- _To do_: Only lines holding "StateCoreStoreError" are needed; copy each of them from the data below.

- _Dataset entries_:
============
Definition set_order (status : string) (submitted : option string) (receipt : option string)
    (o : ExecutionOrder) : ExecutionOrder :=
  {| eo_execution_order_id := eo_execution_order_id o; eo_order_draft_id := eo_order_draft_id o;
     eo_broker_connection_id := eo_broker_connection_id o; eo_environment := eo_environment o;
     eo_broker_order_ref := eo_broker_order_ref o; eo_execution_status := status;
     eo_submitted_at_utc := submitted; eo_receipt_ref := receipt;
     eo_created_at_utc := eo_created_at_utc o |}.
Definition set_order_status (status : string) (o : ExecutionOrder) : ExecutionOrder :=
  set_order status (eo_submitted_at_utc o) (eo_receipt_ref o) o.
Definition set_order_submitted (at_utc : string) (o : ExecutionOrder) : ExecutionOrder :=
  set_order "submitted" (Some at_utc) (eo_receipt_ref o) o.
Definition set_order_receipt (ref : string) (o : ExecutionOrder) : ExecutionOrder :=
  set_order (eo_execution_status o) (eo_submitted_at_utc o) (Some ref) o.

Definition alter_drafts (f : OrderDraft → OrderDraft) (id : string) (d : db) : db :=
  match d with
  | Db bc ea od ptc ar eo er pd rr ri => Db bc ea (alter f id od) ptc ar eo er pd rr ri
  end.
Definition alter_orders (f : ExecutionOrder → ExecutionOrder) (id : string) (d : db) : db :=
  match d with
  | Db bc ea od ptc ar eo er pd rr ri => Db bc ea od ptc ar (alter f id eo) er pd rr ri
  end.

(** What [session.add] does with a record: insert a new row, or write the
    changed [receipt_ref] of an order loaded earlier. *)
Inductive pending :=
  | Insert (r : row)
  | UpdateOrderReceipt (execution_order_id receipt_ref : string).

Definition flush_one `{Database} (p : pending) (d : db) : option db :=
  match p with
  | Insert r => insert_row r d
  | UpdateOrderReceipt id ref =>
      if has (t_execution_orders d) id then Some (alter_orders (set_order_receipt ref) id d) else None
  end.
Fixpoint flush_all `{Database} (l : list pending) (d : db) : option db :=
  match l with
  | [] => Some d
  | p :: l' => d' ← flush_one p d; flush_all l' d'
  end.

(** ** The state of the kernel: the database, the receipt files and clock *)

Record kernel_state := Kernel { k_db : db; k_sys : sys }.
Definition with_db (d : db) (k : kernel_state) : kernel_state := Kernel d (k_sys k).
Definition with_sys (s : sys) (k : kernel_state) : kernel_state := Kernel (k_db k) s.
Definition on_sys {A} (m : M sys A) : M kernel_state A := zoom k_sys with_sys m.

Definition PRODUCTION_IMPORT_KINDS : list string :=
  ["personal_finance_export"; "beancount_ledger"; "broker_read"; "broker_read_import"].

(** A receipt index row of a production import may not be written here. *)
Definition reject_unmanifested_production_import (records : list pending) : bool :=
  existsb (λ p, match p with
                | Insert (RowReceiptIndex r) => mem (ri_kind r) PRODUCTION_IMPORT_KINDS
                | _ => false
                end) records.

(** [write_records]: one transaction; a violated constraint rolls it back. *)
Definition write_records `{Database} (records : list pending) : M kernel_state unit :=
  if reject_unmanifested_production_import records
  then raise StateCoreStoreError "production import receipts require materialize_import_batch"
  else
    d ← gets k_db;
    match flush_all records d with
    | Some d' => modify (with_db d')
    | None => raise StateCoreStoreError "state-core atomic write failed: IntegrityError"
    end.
============
- _Answer to this problem_:
  then raise StateCoreStoreError "production import receipts require materialize_import_batch"
    | None => raise StateCoreStoreError "state-core atomic write failed: IntegrityError"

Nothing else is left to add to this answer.